Obviously war produces massive amounts of physical destruction but there are many other forms of pollution generated by military activities. Air and water contamination results from munition  explosions which release toxic chemicals, heavy metals and particulate matter. Even peacetime training activities can produce long lasting air, water and soil contamination and toxic runoff. The Navy pollutes the oceans with live fire exercises that blow up and sink ships as targets. They dump garbage at sea and contribute to ocean noise pollution that harms marine mammals.

All wars produce large amounts of unexploded ordinance (bombs, shells, grenades, cluster bombs and landmines) that continue to endanger people and pollute the environment for decades after the wars have ended.

According to Wikipedia, this is currently a problem for 78 countries resulting in 15,000 to 20,000 people – mostly children – being killed or maimed every year.

One example is the Zone Rouge, a 460 square mile area in France that is still unusable from WW1. The contamination includes unexploded ordinance (including poison gas shells), rusting ammunition and equipment and human and animal remains. The soil and ground water have been contaminated with lead, mercury, chlorine, arsenic and various acids.

The movie discussed several cases of U.S. military bases that were poisoning military service members and their families. The Marine Corps base at Camp Lejeune North Carolina is considered among the worst.

From 1952 to 1987 one million military personnel, civilian employees and military families unknowingly drank and used contaminated water.

In 2009 the federal government began investigating the problems that had been ignored by military officials. It took years to get any action on the problems.

In 2012 a new law provided medical care to victims and in 2022 the Camp Lejeune Justice Act authorized compensation for military families and civilian employees for illnesses from toxic exposure.

Another public health and environmental disaster was fuel leaks and ground water contamination at Joint Base Pearl Harbor – Hickam in Hawaii. According to Wikipedia, the Red Hill Underground Fuel Storage facility (built in 1943) has 20 underground tanks with a total capacity of 250 million gallons. It is located 100 feet directly above the freshwater aquifer that supplies the base, Honolulu and much of the island of Oahu.

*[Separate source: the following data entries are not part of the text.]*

(** [app.onError(teapot).notFound(...)] and the calls the other way
    round. *)
Lemma handlers_installed_witness :
  apps store_app !! 0%nat = Some (apps store_app !!! 0%nat) /\
  (notFound 0%nat (fun _ => teapot_response) (onError 0%nat teapot store_app).2).2
  = (onError 0%nat teapot (notFound 0%nat (fun _ => teapot_response) store_app).2).2 /\
  dispatch_single
    (notFound 0%nat (fun _ => teapot_response) (onError 0%nat teapot store_app).2).2
    0%nat boom (context_of (GET "http://localhost/") "/")
  = Normal (Some teapot_response).
Proof.
  assert (H0 : apps store_app !! 0%nat = Some (apps store_app !!! 0%nat))
    by (vm_compute; reflexivity).
  split; [exact H0|].
  destruct (handlers_installed compose_model store_app 0%nat _ teapot
              (fun _ => teapot_response) H0)
    as (_ & Hcomm & _ & _ & _ & Herr & _).
  split; [exact Hcomm|].
  assert (Hexec :
    exec (error_handlers
            (notFound 0%nat (fun _ => teapot_response)
               (onError 0%nat teapot store_app).2).2)
         (single_next (CustomNotFoundHandler (fun _ => teapot_response)))
         (handler_body boom) (context_of (GET "http://localhost/") "/")
    = (Abrupt (ThrownError (mkError "boom" PlainError)),
       context_of (GET "http://localhost/") "/")) by reflexivity.
  etransitivity; [exact (Herr boom _ _ _ Hexec)|]. reflexivity.
Defined.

In 2014 a 27,000-gallon leak leached into the aquifer. After a clean up effort a Navy admiral said “People can rest assured that what happened...could not happen again with the procedures we have in place now.”

On May 6, 2021, another leak of 20,000 gallons happened. People living in base housing began suffering from unusual medical problems. Six months later a third spill occurred.

The Navy initially declared the base water safe but on Dec. 2, 2021, had to acknowledge that their water system was seriously contaminated. Now the Navy claims the water is safe but residents continue to report medical problems.

There is an interesting vignette to this story. In 2017, the Sierra Club sued the Hawaii Department of Health for exempting the Red Hill facility from a state law that required the replacement of aging underground storage tanks. The Sierra Club won the case and the state agency was found guilty of violating state law.

As these and many other examples demonstrate – nuclear testing, agent orange, Gulf War Illness – the Pentagon and the U.S. government don’t care about war’s impact on people. “National interests” and “national security” have always been defined in terms of what was good for foreign trade, big businesses, big banks and arms manufacturers.

What was good for the health, safety or well being of people was never a consideration in the geopolitical quest for global dominance.
Is any of this justified?

Must “national security” override all other concerns?

Looking honestly at the failure of our many “wars of choice” to produce anything positive, it is is easy to conclude that our militarism has not been worth the costs. All the people killed, maimed, orphaned and morally degraded, the money and resources wasted, the countries destabilized and impoverished and the environmental damage have been unnecessary.

It would have been better – and much cheaper – to buy the oil or minerals, negotiate the differences and support the international laws and institutions needed to ensure global security for all nations.